━━━ SUPPLIED RECORDS ━━━
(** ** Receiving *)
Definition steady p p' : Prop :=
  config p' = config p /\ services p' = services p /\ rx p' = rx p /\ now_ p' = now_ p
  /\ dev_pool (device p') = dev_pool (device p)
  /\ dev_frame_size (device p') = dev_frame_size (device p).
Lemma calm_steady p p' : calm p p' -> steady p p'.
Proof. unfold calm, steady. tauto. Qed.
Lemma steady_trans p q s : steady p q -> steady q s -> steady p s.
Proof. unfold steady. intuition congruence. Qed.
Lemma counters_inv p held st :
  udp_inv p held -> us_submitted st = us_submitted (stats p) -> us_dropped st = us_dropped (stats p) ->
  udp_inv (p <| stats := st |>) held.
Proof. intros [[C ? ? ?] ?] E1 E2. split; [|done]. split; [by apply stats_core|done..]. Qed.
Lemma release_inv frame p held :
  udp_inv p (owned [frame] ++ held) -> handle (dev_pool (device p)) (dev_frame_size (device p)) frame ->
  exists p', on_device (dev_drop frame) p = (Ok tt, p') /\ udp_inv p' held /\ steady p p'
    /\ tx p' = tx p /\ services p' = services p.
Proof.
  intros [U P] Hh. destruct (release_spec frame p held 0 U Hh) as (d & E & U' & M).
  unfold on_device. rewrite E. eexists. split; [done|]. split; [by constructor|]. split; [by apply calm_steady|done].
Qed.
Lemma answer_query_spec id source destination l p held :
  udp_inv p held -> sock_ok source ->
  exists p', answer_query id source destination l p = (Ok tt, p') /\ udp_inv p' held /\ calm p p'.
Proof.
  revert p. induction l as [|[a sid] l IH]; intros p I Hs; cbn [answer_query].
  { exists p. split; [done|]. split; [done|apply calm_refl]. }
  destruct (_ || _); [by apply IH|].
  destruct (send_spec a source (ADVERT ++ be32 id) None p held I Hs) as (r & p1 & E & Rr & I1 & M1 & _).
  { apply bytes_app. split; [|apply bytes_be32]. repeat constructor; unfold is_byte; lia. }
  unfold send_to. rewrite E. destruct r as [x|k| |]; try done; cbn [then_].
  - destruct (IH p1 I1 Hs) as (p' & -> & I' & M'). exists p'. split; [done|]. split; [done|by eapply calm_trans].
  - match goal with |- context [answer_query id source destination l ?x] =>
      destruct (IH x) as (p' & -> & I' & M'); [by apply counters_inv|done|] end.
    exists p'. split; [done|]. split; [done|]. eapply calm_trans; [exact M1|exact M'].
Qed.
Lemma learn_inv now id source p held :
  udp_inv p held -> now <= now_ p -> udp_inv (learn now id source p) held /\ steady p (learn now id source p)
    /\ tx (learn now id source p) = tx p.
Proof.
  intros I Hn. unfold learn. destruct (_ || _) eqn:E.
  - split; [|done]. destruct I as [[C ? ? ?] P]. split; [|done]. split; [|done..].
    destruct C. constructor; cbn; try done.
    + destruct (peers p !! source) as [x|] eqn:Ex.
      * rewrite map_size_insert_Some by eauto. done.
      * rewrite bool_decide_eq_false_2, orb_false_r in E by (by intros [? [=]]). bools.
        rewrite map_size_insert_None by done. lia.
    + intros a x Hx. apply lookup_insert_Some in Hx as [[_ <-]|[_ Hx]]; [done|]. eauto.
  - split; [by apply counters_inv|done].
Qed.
━━━
WORK INSTRUCTIONS:
Output, from the data above, the lines from the line with "destruct (_ || _); [by apply IH|]." to the line with "- split; [|done]." exactly as they stand, both ends included and nothing else.

OUTPUT FOR THIS TASK:
  destruct (_ || _); [by apply IH|].
  destruct (send_spec a source (ADVERT ++ be32 id) None p held I Hs) as (r & p1 & E & Rr & I1 & M1 & _).
  { apply bytes_app. split; [|apply bytes_be32]. repeat constructor; unfold is_byte; lia. }
  unfold send_to. rewrite E. destruct r as [x|k| |]; try done; cbn [then_].
  - destruct (IH p1 I1 Hs) as (p' & -> & I' & M'). exists p'. split; [done|]. split; [done|by eapply calm_trans].
  - match goal with |- context [answer_query id source destination l ?x] =>
      destruct (IH x) as (p' & -> & I' & M'); [by apply counters_inv|done|] end.
    exists p'. split; [done|]. split; [done|]. eapply calm_trans; [exact M1|exact M'].
Qed.
Lemma learn_inv now id source p held :
  udp_inv p held -> now <= now_ p -> udp_inv (learn now id source p) held /\ steady p (learn now id source p)
    /\ tx (learn now id source p) = tx p.
Proof.
  intros I Hn. unfold learn. destruct (_ || _) eqn:E.
  - split; [|done]. destruct I as [[C ? ? ?] P]. split; [|done]. split; [|done..].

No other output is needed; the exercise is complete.